__Aim of the task__
The entries are to be written out again with no differences.
Supplied entries START
(** "Determine baseURL". The right operand of [??] is only evaluated when
    the left one is [undefined]. *)
Definition determine_baseURL (options : SAPAIProviderSettings) (parsedServiceKey : JSValue)
  : Result string :=
  if truthy parsedServiceKey then
    match withoutTrailingSlash (baseURL options) with
    | Some u => Ok u
    | None =>
        try! urls <- get parsedServiceKey "serviceurls";
        try! api <- get urls "AI_API_URL";
        try! api <- ToString api;
        Ok (api +:+ "/v2")
    end
  else
    Ok (nullish (withoutTrailingSlash (baseURL options)) default_baseURL).

(** [if (options.token)]. *)
Definition token_truthy (options : SAPAIProviderSettings) : bool :=
  from_option string_truthy false (token options).

(** "Determine authentication". *)
Definition determine_authentication (rt : Runtime) (options : SAPAIProviderSettings)
  (parsedServiceKey : JSValue) : M JSValue :=
  if token_truthy options then
    ret (VString (nullish (token options) EmptyString))
  else if truthy parsedServiceKey then
    getOAuthToken rt parsedServiceKey (fetch options)
  else
    let! apiKey <- loadApiKey rt "SAP_AI_TOKEN" "SAP AI Core";
    ret (VString apiKey).

Definition createSAPAIProvider (rt : Runtime) (options : SAPAIProviderSettings)
  : M SAPAIProvider :=
  let! parsedServiceKey <- lift (parse_service_key rt options);
  let! baseURL <- lift (determine_baseURL options parsedServiceKey);
  let! authToken <- determine_authentication rt options parsedServiceKey;
  let deploymentId := nullish (deploymentId options) default_deploymentId in
  let resourceGroup := nullish (resourceGroup options) "default" in
  ret (ConfiguredProvider
         {| cl_defaultSettings := defaultSettings options;
            cl_completionPath := completionPath options;
            cl_headers := headers options;
            cl_fetch := fetch options;
            cl_baseURL := baseURL;
            cl_authToken := authToken;
            cl_deploymentId := deploymentId;
            cl_resourceGroup := resourceGroup |}).

(** The variables the functions of [createSAPAIProviderSync] close over. The
    argument type is [Omit<SAPAIProviderSettings, "serviceKey"> &
    { token: string }]: the mandatory token is the first parameter, and the
    [serviceKey] and [token] fields of the record are not read. *)
Definition sync_closure (token : string) (options : SAPAIProviderSettings) : Closure :=
  let baseURL := nullish (withoutTrailingSlash (baseURL options)) default_baseURL in
  let deploymentId := nullish (deploymentId options) default_deploymentId in
  let resourceGroup := nullish (resourceGroup options) "default" in
  {| cl_defaultSettings := defaultSettings options;
     cl_completionPath := completionPath options;
     cl_headers := headers options;
     cl_fetch := fetch options;
     cl_baseURL := baseURL;
     cl_authToken := VString token;
     cl_deploymentId := deploymentId;
     cl_resourceGroup := resourceGroup |}.

Definition createSAPAIProviderSync (token : string) (options : SAPAIProviderSettings)
  : SAPAIProvider :=
  ConfiguredProvider (sync_closure token options).

(** ** The provider as a function *)

Definition new_keyword_message : string :=
  "The SAP AI provider function cannot be called with the new keyword.".

(** [const provider = function (modelId, settings) { if (new.target) ... }]
    of the two creation functions. [new_target] tells whether the call is a
    [new] expression. *)
Definition provider_function (new_target : bool) (c : Closure) (id : string)
  (s : option SAPAISettings) : Result SAPAIChatLanguageModel :=
  if new_target then Throw (Error new_keyword_message)
  else Ok (createModel c id s).

Definition DQUOTE : string := String "034"%char EmptyString.

Definition default_instance_message : string :=
  "SAP_AI_TOKEN environment variable is required for default instance. "
  +:+ "Either set SAP_AI_TOKEN or use createSAPAIProvider({ serviceKey: "
  +:+ DQUOTE +:+ "..." +:+ DQUOTE +:+ " }) instead.".

(** [createModel] of [createDefaultSAPAI]: the token is read from the
    environment at each call, and the handle comes from a synchronous
    provider, [createSAPAIProviderSync({ token })], called as a plain
    function. *)
Definition default_createModel (rt : Runtime) (id : string) (s : option SAPAISettings)
  : M SAPAIChatLanguageModel :=
  let! token <- (Ok (process_env rt "SAP_AI_TOKEN"), [EnvRead "SAP_AI_TOKEN"]);
  if from_option string_truthy false token then
    lift (provider_function false (sync_closure (nullish token EmptyString) no_options) id s)
  else throw (Error default_instance_message).

(** [createDefaultSAPAI()], and [sapai], the instance the module exports. *)
Definition createDefaultSAPAI : M SAPAIProvider := ret DefaultProvider.

(** [p(modelId, settings)], or [new p(modelId, settings)] when [new_target]
    is set. The function of the default instance does not look at
    [new.target]; it returns an object, which is then the value of the [new]
    expression. *)
Definition call (new_target : bool) (rt : Runtime) (p : SAPAIProvider) (id : string)
  (s : option SAPAISettings) : M SAPAIChatLanguageModel :=
  match p with
  | ConfiguredProvider c => lift (provider_function new_target c id s)
  | DefaultProvider => default_createModel rt id s
  end.

(** [p.chat(modelId, settings)]: [chat] is [createModel] itself. *)
Definition chat (rt : Runtime) (p : SAPAIProvider) (id : string) (s : option SAPAISettings)
  : M SAPAIChatLanguageModel :=
  match p with
  | ConfiguredProvider c => ret (createModel c id s)
  | DefaultProvider => default_createModel rt id s
  end.

(** ** A sample host

    A concrete runtime to run the definitions on: a Node.js process (so
    [Buffer] is defined) with [SAP_AI_TOKEN] set, and an authorization
    server at [https://auth.example] whose answer is a parameter. *)
Module Sample.

Definition alphabet : string :=
  "ABCDEFGHIJKLMNOPQRSTUVWXYZabcdefghijklmnopqrstuvwxyz0123456789+/".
Supplied entries END
__Answer space__
(** "Determine baseURL". The right operand of [??] is only evaluated when
    the left one is [undefined]. *)
Definition determine_baseURL (options : SAPAIProviderSettings) (parsedServiceKey : JSValue)
  : Result string :=
  if truthy parsedServiceKey then
    match withoutTrailingSlash (baseURL options) with
    | Some u => Ok u
    | None =>
        try! urls <- get parsedServiceKey "serviceurls";
        try! api <- get urls "AI_API_URL";
        try! api <- ToString api;
        Ok (api +:+ "/v2")
    end
  else
    Ok (nullish (withoutTrailingSlash (baseURL options)) default_baseURL).

(** [if (options.token)]. *)
Definition token_truthy (options : SAPAIProviderSettings) : bool :=
  from_option string_truthy false (token options).

(** "Determine authentication". *)
Definition determine_authentication (rt : Runtime) (options : SAPAIProviderSettings)
  (parsedServiceKey : JSValue) : M JSValue :=
  if token_truthy options then
    ret (VString (nullish (token options) EmptyString))
  else if truthy parsedServiceKey then
    getOAuthToken rt parsedServiceKey (fetch options)
  else
    let! apiKey <- loadApiKey rt "SAP_AI_TOKEN" "SAP AI Core";
    ret (VString apiKey).

Definition createSAPAIProvider (rt : Runtime) (options : SAPAIProviderSettings)
  : M SAPAIProvider :=
  let! parsedServiceKey <- lift (parse_service_key rt options);
  let! baseURL <- lift (determine_baseURL options parsedServiceKey);
  let! authToken <- determine_authentication rt options parsedServiceKey;
  let deploymentId := nullish (deploymentId options) default_deploymentId in
  let resourceGroup := nullish (resourceGroup options) "default" in
  ret (ConfiguredProvider
         {| cl_defaultSettings := defaultSettings options;
            cl_completionPath := completionPath options;
            cl_headers := headers options;
            cl_fetch := fetch options;
            cl_baseURL := baseURL;
            cl_authToken := authToken;
            cl_deploymentId := deploymentId;
            cl_resourceGroup := resourceGroup |}).

(** The variables the functions of [createSAPAIProviderSync] close over. The
    argument type is [Omit<SAPAIProviderSettings, "serviceKey"> &
    { token: string }]: the mandatory token is the first parameter, and the
    [serviceKey] and [token] fields of the record are not read. *)
Definition sync_closure (token : string) (options : SAPAIProviderSettings) : Closure :=
  let baseURL := nullish (withoutTrailingSlash (baseURL options)) default_baseURL in
  let deploymentId := nullish (deploymentId options) default_deploymentId in
  let resourceGroup := nullish (resourceGroup options) "default" in
  {| cl_defaultSettings := defaultSettings options;
     cl_completionPath := completionPath options;
     cl_headers := headers options;
     cl_fetch := fetch options;
     cl_baseURL := baseURL;
     cl_authToken := VString token;
     cl_deploymentId := deploymentId;
     cl_resourceGroup := resourceGroup |}.

Definition createSAPAIProviderSync (token : string) (options : SAPAIProviderSettings)
  : SAPAIProvider :=
  ConfiguredProvider (sync_closure token options).

(** ** The provider as a function *)

Definition new_keyword_message : string :=
  "The SAP AI provider function cannot be called with the new keyword.".

(** [const provider = function (modelId, settings) { if (new.target) ... }]
    of the two creation functions. [new_target] tells whether the call is a
    [new] expression. *)
Definition provider_function (new_target : bool) (c : Closure) (id : string)
  (s : option SAPAISettings) : Result SAPAIChatLanguageModel :=
  if new_target then Throw (Error new_keyword_message)
  else Ok (createModel c id s).

Definition DQUOTE : string := String "034"%char EmptyString.

Definition default_instance_message : string :=
  "SAP_AI_TOKEN environment variable is required for default instance. "
  +:+ "Either set SAP_AI_TOKEN or use createSAPAIProvider({ serviceKey: "
  +:+ DQUOTE +:+ "..." +:+ DQUOTE +:+ " }) instead.".

(** [createModel] of [createDefaultSAPAI]: the token is read from the
    environment at each call, and the handle comes from a synchronous
    provider, [createSAPAIProviderSync({ token })], called as a plain
    function. *)
Definition default_createModel (rt : Runtime) (id : string) (s : option SAPAISettings)
  : M SAPAIChatLanguageModel :=
  let! token <- (Ok (process_env rt "SAP_AI_TOKEN"), [EnvRead "SAP_AI_TOKEN"]);
  if from_option string_truthy false token then
    lift (provider_function false (sync_closure (nullish token EmptyString) no_options) id s)
  else throw (Error default_instance_message).

(** [createDefaultSAPAI()], and [sapai], the instance the module exports. *)
Definition createDefaultSAPAI : M SAPAIProvider := ret DefaultProvider.

(** [p(modelId, settings)], or [new p(modelId, settings)] when [new_target]
    is set. The function of the default instance does not look at
    [new.target]; it returns an object, which is then the value of the [new]
    expression. *)
Definition call (new_target : bool) (rt : Runtime) (p : SAPAIProvider) (id : string)
  (s : option SAPAISettings) : M SAPAIChatLanguageModel :=
  match p with
  | ConfiguredProvider c => lift (provider_function new_target c id s)
  | DefaultProvider => default_createModel rt id s
  end.

(** [p.chat(modelId, settings)]: [chat] is [createModel] itself. *)
Definition chat (rt : Runtime) (p : SAPAIProvider) (id : string) (s : option SAPAISettings)
  : M SAPAIChatLanguageModel :=
  match p with
  | ConfiguredProvider c => ret (createModel c id s)
  | DefaultProvider => default_createModel rt id s
  end.

(** ** A sample host

    A concrete runtime to run the definitions on: a Node.js process (so
    [Buffer] is defined) with [SAP_AI_TOKEN] set, and an authorization
    server at [https://auth.example] whose answer is a parameter. *)
Module Sample.

Definition alphabet : string :=
  "ABCDEFGHIJKLMNOPQRSTUVWXYZabcdefghijklmnopqrstuvwxyz0123456789+/".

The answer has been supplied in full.